*PROBLEM DESCRIPTION*. Which lines of the entries hold the string "Require"? Copy each one.

*DATASET ENTRIES*.
=== Section Start ===

(* ===== verification/Ext.v ===== *)
(** * Username extensions and random numbers (packages [ext] and [randx])

    Models [internal/ext/ext.go] (the FxHash of a byte slice and the parser of
    the [-session-], [-ttl-] and [-range-] extensions) and the value that
    [internal/randx/rand.go] draws. The clock that [parseTTL] reads is an
    argument, [now]. *)

From Stdlib Require Import ZArith Lia.
From stdpp Require Import base tactics numbers list strings.
From S2P Require Import Prelude.

Inductive ExtensionType := ExtNone | ExtTTL | ExtRange | ExtSession.

#[export] Instance ExtensionType_eq_dec : EqDecision ExtensionType.
Proof. solve_decision. Defined.

Record Extension := mkExtension { ext_Type : ExtensionType; ext_Value : Z }.

#[export] Instance Extension_eq_dec : EqDecision Extension.
Proof. solve_decision. Defined.

(** The zero value, [ext.None]. *)
Definition ext_None : Extension := mkExtension ExtNone 0.

Definition extTTL : bytes := str "-ttl-".
Definition extSession : bytes := str "-session-".
Definition extRange : bytes := str "-range-".

Definition rotl64 (x r : Z) : Z := Z.lor (shl 64 x r) (shr 64 x (64 - r)).

Definition fx_mult : Z := 0x517cc1b727220a95.

(** [hash = (rotl64(hash, 5) ^ n) * mult] *)
Definition fx_add (hash n : Z) : Z := wrap 64 (Z.lxor (rotl64 hash 5) n * fx_mult).

(** The loop over whole 8-byte words: the hash and the bytes that remain. *)
Fixpoint fx_words (hash : Z) (data : bytes) : Z * bytes :=
  match data with
  | d0 :: d1 :: d2 :: d3 :: d4 :: d5 :: d6 :: d7 :: rest =>
      let n := Z.lor (Z.lor (Z.lor (Z.lor (Z.lor (Z.lor (Z.lor d0
                 (shl 64 d1 8)) (shl 64 d2 16)) (shl 64 d3 24)) (shl 64 d4 32))
                 (shl 64 d5 40)) (shl 64 d6 48)) (shl 64 d7 56) in
      fx_words (fx_add hash n) rest
  | _ => (hash, data)
  end.

(** The at most seven bytes after the last whole word. *)
Definition fx_tail (hash : Z) (rem : bytes) : Z :=
  let '(hash, rem) :=
    if 4 <=? len rem then
      let n := Z.lor (Z.lor (Z.lor (idx rem 0) (shl 64 (idx rem 1) 8))
                 (shl 64 (idx rem 2) 16)) (shl 64 (idx rem 3) 24) in
      (fx_add hash n, slice_from rem 4)
    else (hash, rem) in
  let '(hash, rem) :=
    if 2 <=? len rem then
      let n := Z.lor (idx rem 0) (shl 64 (idx rem 1) 8) in
      (fx_add hash n, slice_from rem 2)
    else (hash, rem) in
  if 1 <=? len rem then fx_add hash (idx rem 0) else hash.

Definition fxHash64 (data : bytes) : Z :=
  let '(hash, rem) := fx_words 0 data in
  fx_tail hash rem.

(** The hash of the start of the current window of [ttl] seconds. *)
Definition parseTTL (now : Z) (s : bytes) : Extension :=
  match ParseUint s 64 with
  | Err _ => ext_None
  | Ok ttl =>
      if ttl =? 0 then ext_None
      else
        let window := wrap 64 (now - now `mod` ttl) in
        mkExtension ExtTTL (fxHash64 (u64_bytes window))
  end.

Definition TryFrom (now : Z) (prefix full : bytes) : Extension :=
  let '(extracted, hasPrefix) := CutPrefix full prefix in
  if negb hasPrefix then ext_None
  else if Contains full extSession then mkExtension ExtSession (fxHash64 full)
  else if Contains extracted extTTL then
    parseTTL now (TrimPrefix extracted extTTL)
  else if Contains extracted extRange then
    mkExtension ExtRange (fxHash64 (TrimPrefix extracted extRange))
  else ext_None.

(** [RandomU128]: the sixteen bytes of two 64-bit draws, most significant first. *)
Definition RandomU128 (hi lo : Z) : bytes := u64_bytes hi ++ u64_bytes lo.

(** ** The hash against its definition *)

(** Little-endian value of a byte list. *)
Fixpoint le_value (bs : bytes) : Z :=
  match bs with [] => 0 | b :: r => b + 256 * le_value r end.

(** FxHash as published: rotate left by five, xor in the next word, multiply
    modulo 2^64; the words are the input cut into chunks of 8 bytes, then at
    most one of 4, one of 2 and one of 1, read little-endian. *)
Definition fx_step (h : Z) (chunk : bytes) : Z :=
  (Z.lxor ((h * 2 ^ 5) `mod` 2 ^ 64 + h / 2 ^ 59) (le_value chunk) * fx_mult) `mod` 2 ^ 64.

Definition chunk_size (n : Z) : Z :=
  if 8 <=? n then 8 else if 4 <=? n then 4 else if 2 <=? n then 2 else if 1 <=? n then 1 else 0.

Fixpoint fx_chunks (fuel : nat) (data : bytes) : list bytes :=
  match fuel with
  | O => []
  | S f =>
      let n := chunk_size (len data) in
      if n =? 0 then [] else slice data 0 n :: fx_chunks f (slice_from data n)
  end.

Definition fxHash64_spec (data : bytes) : Z :=
  foldl fx_step 0 (fx_chunks (length data) data).

Lemma rotl64_spec h : u64 h -> rotl64 h 5 = (h * 2 ^ 5) `mod` 2 ^ 64 + h / 2 ^ 59.
Proof.
  intros Hh. unfold rotl64. rewrite shl_spec, shr_spec by done.
  unfold wrap. change (64 - 5) with 59. unfold in_width in Hh.
  replace ((h * 2 ^ 5) `mod` 2 ^ 64) with (h `mod` 2 ^ 59 * 2 ^ 5).
  - apply lor_add_disjoint; [done|]. split; [apply Z.div_pos; lia|].
    apply Z.div_lt_upper_bound; lia.
  - rewrite (Z.mul_comm h), (Z.mul_comm (h `mod` _)).
    change (2 ^ 64) with (2 ^ 5 * 2 ^ 59). by rewrite Z.mul_mod_distr_l.
Qed.

(** [or]-ing in the next byte of a little-endian word is addition. *)
Lemma le_or lo b n :
  0 <= n <= 56 -> 0 <= lo < 2 ^ n -> u8 b ->
  Z.lor lo (shl 64 b n) = lo + b * 2 ^ n /\ 0 <= lo + b * 2 ^ n < 2 ^ (n + 8).
Proof.
  intros Hn Hlo Hb. unfold in_width in Hb. change (2 ^ 8) with 256 in Hb.
  assert (0 <= lo + b * 2 ^ n < 2 ^ (n + 8)).
  { rewrite Z.pow_add_r by lia. change (2 ^ 8) with 256. nia. }
  split; [|done]. rewrite shl_spec by lia. rewrite wrap_id.
  - rewrite Z.lor_comm, lor_add_disjoint by lia. lia.
  - unfold in_width. pose proof (Z.pow_le_mono_r 2 (n + 8) 64). lia.
Qed.

(** Rewrite the next [or] of a little-endian word, given the bound [B] of the
    part already summed. *)
Ltac le_or_next B n :=
  match type of B with
  | 0 <= ?lo < _ =>
      match goal with
      | |- context [Z.lor lo (shl 64 ?b n)] =>
          let B' := fresh "B" in
          destruct (le_or lo b n) as [-> B']; [lia | exact B | assumption |];
          clear B; rename B' into B
      end
  end.

Lemma fx_word2 d0 d1 :
  bytes_ok [d0; d1] -> Z.lor d0 (shl 64 d1 8) = le_value [d0; d1].
Proof.
  unfold bytes_ok. rewrite !Forall_cons. intros (B & H1 & _). unfold in_width in B.
  le_or_next B 8. cbn [le_value]. lia.
Qed.

Lemma fx_word4 d0 d1 d2 d3 :
  bytes_ok [d0; d1; d2; d3] ->
  Z.lor (Z.lor (Z.lor d0 (shl 64 d1 8)) (shl 64 d2 16)) (shl 64 d3 24)
  = le_value [d0; d1; d2; d3].
Proof.
  unfold bytes_ok. rewrite !Forall_cons. intros (B & H1 & H2 & H3 & _). unfold in_width in B.
  le_or_next B 8. le_or_next B 16. le_or_next B 24. cbn [le_value]. lia.
Qed.

Lemma fx_word8 d0 d1 d2 d3 d4 d5 d6 d7 :
  bytes_ok [d0; d1; d2; d3; d4; d5; d6; d7] ->
  Z.lor (Z.lor (Z.lor (Z.lor (Z.lor (Z.lor (Z.lor d0
    (shl 64 d1 8)) (shl 64 d2 16)) (shl 64 d3 24)) (shl 64 d4 32))
    (shl 64 d5 40)) (shl 64 d6 48)) (shl 64 d7 56)
  = le_value [d0; d1; d2; d3; d4; d5; d6; d7].
Proof.
  unfold bytes_ok. rewrite !Forall_cons.
  intros (B & H1 & H2 & H3 & H4 & H5 & H6 & H7 & _). unfold in_width in B.
  le_or_next B 8. le_or_next B 16. le_or_next B 24. le_or_next B 32.
  le_or_next B 40. le_or_next B 48. le_or_next B 56. cbn [le_value]. lia.
Qed.

Lemma fx_add_step h chunk n : u64 h -> n = le_value chunk -> fx_add h n = fx_step h chunk.
Proof. intros Hh ->. unfold fx_add, fx_step, wrap. by rewrite rotl64_spec. Qed.

Lemma fx_step_width h chunk : u64 (fx_step h chunk).
Proof. apply Z.mod_pos_bound. lia. Qed.

(** Cutting off a chunk of the right size. *)
Lemma fx_chunks_app f c rest :
  chunk_size (len c + len rest) = len c -> len c <> 0 ->
  fx_chunks (S f) (c ++ rest) = c :: fx_chunks f rest.
Proof.
  intros Hn Hc. cbn [fx_chunks]. rewrite len_app, Hn.
  rewrite (proj2 (Z.eqb_neq _ 0)) by done.
  rewrite slice_from_app by done. replace (c ++ rest) with ([] ++ c ++ rest) by done.
  by rewrite slice_app.
Qed.

Lemma fx_chunks_short f data : len data = 0 -> fx_chunks f data = [].
Proof. intros Hd. apply (len_eq data 0) in Hd. explode. by destruct f. Qed.

(** Decide a chunk size. *)
Ltac chunk_size_lia :=
  unfold chunk_size;
  repeat match goal with
  | |- context [?a <=? ?b] =>
      first [rewrite (proj2 (Z.leb_le a b)) by lia | rewrite (proj2 (Z.leb_gt a b)) by lia]
  end; lia.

=== Section End ===

*ANSWER*.
From Stdlib Require Import ZArith Lia.
From stdpp Require Import base tactics numbers list strings.
From S2P Require Import Prelude.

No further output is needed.